WORK ORDER:
Whenever a line contains the string "fOverflow", copy it out of the entries.

Dataset items:
(** The [while (heightWalk > height)] loop of [GetAncestor]; every round lowers [heightWalk], so
    [fuel = heightWalk - height] rounds suffice. *)

Fixpoint ancestor_loop (h : heap) (fuel : nat) (pindexWalk : ptr) (heightWalk height : Z) : option ptr :=
  match fuel with
  | O => if heightWalk <=? height then Some pindexWalk else None
  | S n =>
      if heightWalk <=? height then Some pindexWalk
      else
        match h !! pindexWalk with
        | None => None
        | Some walk =>
            let heightSkip := GetSkipHeight heightWalk in
            let heightSkipPrev := GetSkipHeight (heightWalk - 1) in
            match pskip walk with
            | Some skip =>
                if (heightSkip =? height) ||
                   ((height <? heightSkip) &&
                    negb ((heightSkipPrev <? heightSkip - 2) && (height <=? heightSkipPrev)))
                then ancestor_loop h n skip heightSkip height
                else
                  match pprev walk with
                  | Some prev => ancestor_loop h n prev (heightWalk - 1) height
                  | None => None
                  end
            | None =>
                match pprev walk with
                | Some prev => ancestor_loop h n prev (heightWalk - 1) height
                | None => None
                end
            end
        end
  end.

(** Outer [None]: a failed assertion or dangling pointer; inner [None]: [nullptr]. *)

Definition GetAncestor (h : heap) (this : ptr) (height : Z) : option (option ptr) :=
  match h !! this with
  | None => None
  | Some b =>
      if (nHeight b <? height) || (height <? 0) then Some None
      else
        match ancestor_loop h (Z.to_nat (nHeight b - height)) this (nHeight b) height with
        | Some q => Some (Some q)
        | None => None
        end
  end.

(** [BuildSkipNL], for a block at [height] whose predecessor is [pprev]. *)

Definition BuildSkipNL (h : heap) (prev : option ptr) (height : Z) : option (option ptr) :=
  match prev with
  | None => Some None
  | Some q => GetAncestor h q (GetSkipHeight height)
  end.

(** ** Work *)

Definition GetBlockProof (bits : Z) : option (list Z) :=
  let '(bnTarget, fNegative, fOverflow) := SetCompact bits in
  if fNegative || fOverflow || EqualTo bnTarget 0 then Some (of_u64 0)
  else
    match div (lnot bnTarget) (add bnTarget (of_u64 1)) with
    | Some q => Some (add q (of_u64 1))
    | None => None
    end.

Definition SetChainWorkNL (h : heap) (prev : option ptr) (bits : Z) : option (list Z) :=
  match prev with
  | None => option_map (add (of_u64 0)) (GetBlockProof bits)
  | Some q =>
      match h !! q, GetBlockProof bits with
      | Some b, Some w => Some (add (nChainWork b) w)
      | _, _ => None
      end
  end.

(** ** Construction *)

(** [UpdateSoftConsensusFreezeFromParentNL] on the parent [p] and the own explicit freeze. *)

Definition UpdateSoftConsensusFreezeFromParentNL (p : CBlockIndex) (freeze : Z) : Z :=
  if negb (mSoftConsensusFreezeForNBlocksCumulative p =? -1)
  then Z.max freeze (mSoftConsensusFreezeForNBlocksCumulative p - 1)
  else freeze.

(** [SetSoftRejectedFromParentBaseNL]: [nSoftRejected] and the status. *)

Definition SetSoftRejectedFromParentBaseNL (p : CBlockIndex) (status : Z) : Z * Z :=
  if 0 <? nSoftRejected p then (nSoftRejected p - 1, withDataForSoftRejection status true)
  else (-1, withDataForSoftRejection status false).

(** The constructor [CBlockIndex(block, prev, notifyDirty)], run at time [now]. *)

Definition new_CBlockIndex (h : heap) (block : CBlockHeader) (prev : option ptr) (now : Z) : option CBlockIndex :=
  let finish parent height skip softRej status freezeCum :=
    match SetChainWorkNL h prev (hdr_nBits block) with
    | None => None
    | Some work =>
        Some {|
          pprev := prev;
          pskip := skip;
          nHeight := height;
          nChainWork := work;
          nStatus := fst (RaiseValidityNL status TREE);
          nVersion := hdr_nVersion block;
          hashMerkleRoot := hdr_hashMerkleRoot block;
          nTime := hdr_nTime block;
          nBits := hdr_nBits block;
          nNonce := hdr_nNonce block;
          nTimeReceived := now;
          nTimeMax :=
            match parent with
            | Some p => Z.max (nTimeMax p) (hdr_nTime block)
            | None => hdr_nTime block
            end;
          nSoftRejected := softRej;
          mSoftConsensusFreezeForNBlocks := -1;
          mSoftConsensusFreezeForNBlocksCumulative := freezeCum;
          nTx := 0;
          nChainTx := 0;
          nSequenceId := 0;
          mValidationCompletionTime := time_max
        |}
    end in
  match prev with
  | None => finish None 0 None (-1) 0 (-1)
  | Some q =>
      match h !! q with
      | None => None
      | Some p =>
          match BuildSkipNL h prev (nHeight p + 1) with
          | None => None
          | Some skip =>
              let '(softRej, status) := SetSoftRejectedFromParentBaseNL p 0 in
              finish (Some p) (nHeight p + 1) skip softRej status
                (UpdateSoftConsensusFreezeFromParentNL p (-1))
          end
      end
  end.

(** The ranges of the header's [uint32_t] fields. *)

Definition header_range (block : CBlockHeader) : Prop :=
  0 <= hdr_nTime block < 2 ^ 32 /\ 0 <= hdr_nBits block < 2 ^ 32.

(** The heaps the node can build: every block is constructed on an existing predecessor (or is the
    genesis block) and stored at a fresh address.  (Heights stay below [2 ^ 31] in any real chain, so
    [nHeight + 1] does not overflow [int32_t].) *)

Inductive block_tree : heap -> Prop :=
| tree_empty : block_tree ∅
| tree_add h block prev now p b :
    block_tree h -> h !! p = None -> header_range block ->
    new_CBlockIndex h block prev now = Some b ->
    block_tree (<[p := b]> h).

(** ** Times *)

Definition nMedianTimeSpan : nat := 11.

(** The loop of [GetMedianTimePast] that collects up to eleven block times. *)

Fixpoint collect_times (h : heap) (n : nat) (pindex : option ptr) : list Z :=
  match n, pindex with
  | S m, Some p =>
      match h !! p with
      | Some b => nTime b :: collect_times h m (pprev b)
      | None => []
      end
  | _, _ => []
  end.

(** [nth_element] puts at position [n] the element a full sort would put there. *)

Definition GetMedianTimePast (h : heap) (this : ptr) : option Z :=
  let block_times := collect_times h nMedianTimeSpan (Some this) in
  merge_sort Z.le block_times !! (length block_times / 2)%nat.

(** ** Last common ancestor *)

Definition get_prev (h : heap) (p : option ptr) : option ptr :=
  match p with
  | Some q => match h !! q with Some b => pprev b | None => None end
  | None => None
  end.

Fixpoint common_loop (h : heap) (fuel : nat) (pa pb : option ptr) : option ptr * option ptr :=
  match fuel with
  | O => (pa, pb)
  | S n =>
      if bool_decide (pa ≠ pb) && bool_decide (is_Some pa) && bool_decide (is_Some pb)
      then common_loop h n (get_prev h pa) (get_prev h pb)
      else (pa, pb)
  end.

Definition LastCommonAncestor (h : heap) (pa pb : ptr) : option (option ptr) :=
  match h !! pa, h !! pb with
  | Some a, Some b =>
      let moved :=
        if nHeight b <? nHeight a then
          match GetAncestor h pa (nHeight b) with Some x => Some (x, Some pb) | None => None end
        else if nHeight a <? nHeight b then
          match GetAncestor h pb (nHeight a) with Some x => Some (Some pa, x) | None => None end
        else Some (Some pa, Some pb) in
      match moved with
      | None => None
      | Some (x, y) =>
          let '(x', y') := common_loop h (Z.to_nat (Z.min (nHeight a) (nHeight b) + 1)) x y in
          if bool_decide (x' = y') then Some x' else None
      end
  | _, _ => None
  end.

(** ** The active chain *)

Record CChain := { vChain : list (option ptr); mChainTip : option ptr }.

Definition Genesis (c : CChain) : option ptr := match vChain c with [] => None | p :: _ => p end.

Definition chain_at (c : CChain) (height : Z) : option ptr :=
  if (height <? 0) || (Z.of_nat (length (vChain c)) <=? height) then None
  else match vChain c !! Z.to_nat height with Some p => p | None => None end.

Definition Contains (h : heap) (c : CChain) (p : ptr) : bool :=
  match h !! p with
  | Some b => bool_decide (chain_at c (nHeight b) = Some p)
  | None => false
  end.

Definition Next (h : heap) (c : CChain) (p : ptr) : option ptr :=
  if Contains h c p then
    match h !! p with Some b => chain_at c (nHeight b + 1) | None => None end
  else None.

Definition Height (h : heap) (c : CChain) : Z :=
  match mChainTip c with
  | Some p => match h !! p with Some b => nHeight b | None => -1 end
  | None => -1
  end.

(** [std::vector::resize]: truncate, or extend with [nullptr]. *)

Definition resize (n : nat) (v : list (option ptr)) : list (option ptr) :=
  take n v ++ replicate (n - length v) None.

Fixpoint set_tip_loop (h : heap) (fuel : nat) (pindex : option ptr) (v : list (option ptr)) : list (option ptr) :=
  match fuel, pindex with
  | S n, Some p =>
      match h !! p with
      | Some b =>
          if bool_decide (v !! Z.to_nat (nHeight b) = Some (Some p)) then v
          else set_tip_loop h n (pprev b) (<[Z.to_nat (nHeight b) := Some p]> v)
      | None => v
      end
  | _, _ => v
  end.

Definition SetTip (h : heap) (c : CChain) (pindex : option ptr) : CChain :=
  match pindex with
  | None => {| vChain := []; mChainTip := None |}
  | Some p =>
      match h !! p with
      | Some b =>
          let n := Z.to_nat (nHeight b + 1) in
          {| vChain := set_tip_loop h n pindex (resize n (vChain c)); mChainTip := pindex |}
      | None => c
      end
  end.

Fixpoint fork_loop (h : heap) (c : CChain) (fuel : nat) (pindex : option ptr) : option ptr :=
  match fuel, pindex with
  | S n, Some p => if Contains h c p then Some p else fork_loop h c n (get_prev h pindex)
  | _, _ => pindex
  end.

Definition FindFork (h : heap) (c : CChain) (pindex : option ptr) : option (option ptr) :=
  match pindex with
  | None => Some None
  | Some p =>
      match h !! p with
      | None => None
      | Some b =>
          let start :=
            if Height h c <? nHeight b then GetAncestor h p (Height h c) else Some (Some p) in
          match start with
          | None => None
          | Some q => Some (fork_loop h c (Z.to_nat (nHeight b + 1)) q)
          end
      end
  end.

(** ** Walking back along [pprev] *)

(** The reference for ancestor search: [n] steps along [pprev]. *)

Fixpoint walk (h : heap) (n : nat) (p : ptr) : option ptr :=
  match n with
  | O => Some p
  | S m =>
      match h !! p with
      | Some b => match pprev b with Some q => walk h m q | None => None end
      | None => None
      end
  end.

(** What holds of every block of a tree: heights count the predecessors, and a skip pointer is the
    predecessor at [GetSkipHeight]. *)

Definition block_ok (h : heap) (b : CBlockIndex) : Prop :=
  0 <= nHeight b /\
  match pprev b with
  | None => nHeight b = 0 /\ pskip b = None
  | Some q =>
      exists bq, h !! q = Some bq /\ nHeight b = nHeight bq + 1 /\
        (pskip b = None \/
         exists s, pskip b = Some s /\ walk h (Z.to_nat (nHeight bq - GetSkipHeight (nHeight b))) q = Some s)
  end.

Definition tree_ok (h : heap) : Prop := forall p b, h !! p = Some b -> block_ok h b.

Lemma InvertLowestOne_bound n : 0 < n -> 0 <= InvertLowestOne n < n.
Proof.
  intros Hn. unfold InvertLowestOne.
  assert (0 <= Z.land n (n - 1)) by (apply Z.land_nonneg; lia).
  destruct (decide (n = 1)) as [->|Hn1]; [done|].
  enough (Z.land n (n - 1) <= n - 1) by lia.
  assert (Z.land n (n - 1) = Z.land (Z.land n (n - 1)) (n - 1)) as Hl
    by (by rewrite <- Z.land_assoc, Z.land_diag).
  assert (Z.ldiff (Z.land n (n - 1)) (n - 1) = 0) as Hd.
  { apply Z.bits_inj'. intros i Hi. rewrite Z.ldiff_spec, Z.land_spec, Z.bits_0.
    by destruct (Z.testbit n i), (Z.testbit (n - 1) i). }
  apply Z.ldiff_le in Hd; lia.
Qed.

RESULT FOR THIS TASK:
  let '(bnTarget, fNegative, fOverflow) := SetCompact bits in
  if fNegative || fOverflow || EqualTo bnTarget 0 then Some (of_u64 0)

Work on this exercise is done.